In the wake of the Omicron variant, the gathering provided an exceptional platform for industry leaders to discuss the most recent Covid-19 developments and the path to recovery. Participants reviewed the latest data illustrating the impact of the Omicron variant on the winter travel season and put their heads together to tackle the challenges that lie ahead for the sector as it struggles to recover from the pandemic. It was noted during the meeting that one of the key challenges is the mass exodus of skilled workers from the hospitality sector over the past two years. As such, a priority for Europe’s tourism authorities in 2022 will be attracting talent back to the hospitality sector, ensuring it is an attractive employment option.

Commenting on the meeting, Luís Araújo, ETC’s President, said: “As we learn to live with Covid-19 and manage the health risks, it is imperative that European governments do everything in their power to revive travel. Alignment on travel rules across Europe is critical to boost consumer confidence and restart mobility. Clear communication and decisive action informed by data is also essential if pre-pandemic levels of European travel are to be achieved”.

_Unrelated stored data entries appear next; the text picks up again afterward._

(** X5: Every table that a normalizer of the registry returns has exactly one
    [Timestamp] column: the first one after the long-form normalizer, the
    one of the input after the wide-form normalizer, whose labels are
    unchanged. *)
Theorem normalized_has_one_timestamp df out :
  (_schema_1_normalize df = Ok out →
   get_loc "Timestamp" (columns out) = Ok 0%nat) ∧
  (_schema_2_normalize df = Ok out →
   columns out = columns df ∧
   ∃ pos, get_loc "Timestamp" (columns out) = Ok pos).
Proof.
  split.
  - unfold _schema_1_normalize.
    destruct (pivot_iontech df) as [p|] eqn:Hp; simpl; [|done].
    destruct (pivot_iontech_columns df p Hp) as (cols & Hcols & Hts & _).
    assert (get_loc "Timestamp" (columns p) = Ok 0%nat) as Hloc.
    { rewrite Hcols. unfold get_loc, positions.
      by rewrite positions_from_head. }
    rewrite Hloc. simpl.
    destruct (pd_to_datetime (column 0 p)); simpl; [|done].
    by intros [= <-].
  - unfold _schema_2_normalize.
    destruct (get_loc "Timestamp" (columns df)) as [pos|] eqn:Hpos; simpl;
      [|done].
    destruct (pd_to_datetime (column pos df)); simpl; [|done].
    intros [= <-]. simpl. eauto.
Qed.
End normalizer_failures.

Section normalizer_errors.
Context `{Libraries}.
Implicit Types (df out : DataFrame).

Lemma get_loc_unique label cols i j :
  get_loc label cols = Ok i → get_loc label cols = Ok j → i = j.
Proof. by intros -> [=]. Qed.

(** X6: A long-form table in which no row carries the placeholder variable
    [$RT_DIS$] is never normalized: the normalizer raises, and when the
    pivot itself succeeds the exception is the [KeyError] of the drop. *)
Theorem schema_1_normalize_needs_placeholder df c :
  get_loc "VarName" (columns df) = Ok c →
  CStr "$RT_DIS$" ∉ column c df →
  ∃ e, _schema_1_normalize df = Raise e ∧
       (∀ p, pivot "TimeString" "VarName" "VarValue" df = Ok p →
             e = KeyError).
Proof.
  intros Hc Hno. unfold _schema_1_normalize, pivot_iontech.
  destruct (pivot "TimeString" "VarName" "VarValue" df) as [p|e] eqn:Hp;
    simpl; [|by exists e].
  exists KeyError. split; [|done].
  apply pivot_Ok in Hp
    as (i & c' & v & times & names & _ & Hc' & _ & _ & Hnames & _ & ->).
  rewrite (get_loc_unique _ _ _ _ Hc' Hc) in Hnames.
  unfold drop. simpl.
  rewrite decide_False; [done|].
  intros (n & Hn & Hin)%Forall_singleton%list_elem_of_fmap.
  assert (renamed n = "$RT_DIS$") as Hr by (symmetry; exact Hn).
  apply (proj1 (renamed_placeholder n)) in Hr. subst n.
  apply (proj1 (elem_of_sorted_unique _ _)) in Hin. apply Hno.
  rewrite Hnames. by apply (list_elem_of_fmap_2 CStr).
Qed.

(** X7: The long-form predicate accepts a table on its first two labels alone;
    when its labels are distinct and none is [VarValue], detection on the
    registry returns the long-form schema and its normalizer raises
    [KeyError]. *)
Theorem detected_without_values_column df rest :
  columns df = "VarName" :: "TimeString" :: rest →
  NoDup (columns df) →
  "VarValue" ∉ rest →
  ∃ s normalize,
    detect_schema_from_df SCHEMA_REGISTRY df = Some s ∧
    normalizer s = Some normalize ∧
    normalize df = Raise KeyError.
Proof.
  intros Hcols Hnd Hno.
  assert (_schema_1_pred df = Ok true) as Hpred.
  { apply schema_1_pred_true_iff. eauto. }
  eexists _, _. split_and!.
  - unfold SCHEMA_REGISTRY. cbn [detect_schema_from_df predicate].
    by rewrite Hpred.
  - done.
  - unfold _schema_1_normalize, pivot_iontech, pivot.
    destruct (get_loc_NoDup "TimeString" (columns df) Hnd) as [i ->].
    { rewrite Hcols. apply elem_of_cons. right. by left. }
    destruct (get_loc_NoDup "VarName" (columns df) Hnd) as [c ->].
    { rewrite Hcols. by left. }
    assert (get_loc "VarValue" (columns df) = Raise KeyError) as ->; [|done].
    apply get_loc_KeyError. rewrite Hcols, !elem_of_cons.
    by intros [[=]|[[=]|?]].
Qed.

Strategic agenda for Destination Europe towards 2030

Also top of the agenda was the sustainable and digital transition of tourism in Europe. This year’s meeting launched intensive work and laid the foundation to develop ETC Strategy 2030. The upcoming strategy will define how the organisation and its members can contribute to the green and digital transition of European tourism in the coming years and better support the sector’s recovery following the impacts of the pandemic.

This discussion was timely in light of the EU Transition Pathway for Tourism which was published at the end of last week. Understanding the crucial role of national tourism authorities in supporting the sector’s transformation and involving all relevant local stakeholders, ETC members agreed that the organisation should align its strategic priorities and actively contribute to the implementation of the Transition Pathway for Tourism.

Participants also acknowledged the emergency of climate change, and the need to align ETC’s actions over the next decade with the European Green Deal. There was an agreement that as Europe recovers from the pandemic there is an opportunity to build back stronger, ensuring that the region is driving green and sustainable tourism practices globally.

A clear consensus was also reached on the importance of timely research and new sustainable KPIs to measure the sector’s transition. During the meeting, the national tourism authorities in attendance got a sneak peek at ETC’s latest studies and upcoming reports, including its quarterly report ‘European Tourism Trends & Prospects’ due to be published next week. This report analyses trends and prospects for Q4/2021 and highlights how cross-border travel recovery stalled during winter months following the re-imposition of travel restrictions and lockdown measures across Europe. The report also predicts trends for the resumption of intra-European and long-haul travel.

ETC’s Associate Members and partners representing the private industry such as CrowdRiff, the European Tourism Association (ETOA), Euronews, MINDHAUS, MMGY Global and the World Travel & Tourism Council (WTTC) were also in attendance, providing informative presentations to participants.

The next meeting of Europe’s national tourism organisations will take place on 18-20 May in Ljubljana, Slovenia. Hosted by the Slovenian Tourist Board, the event will focus on sustainable tourism practices and gender equality in tourism.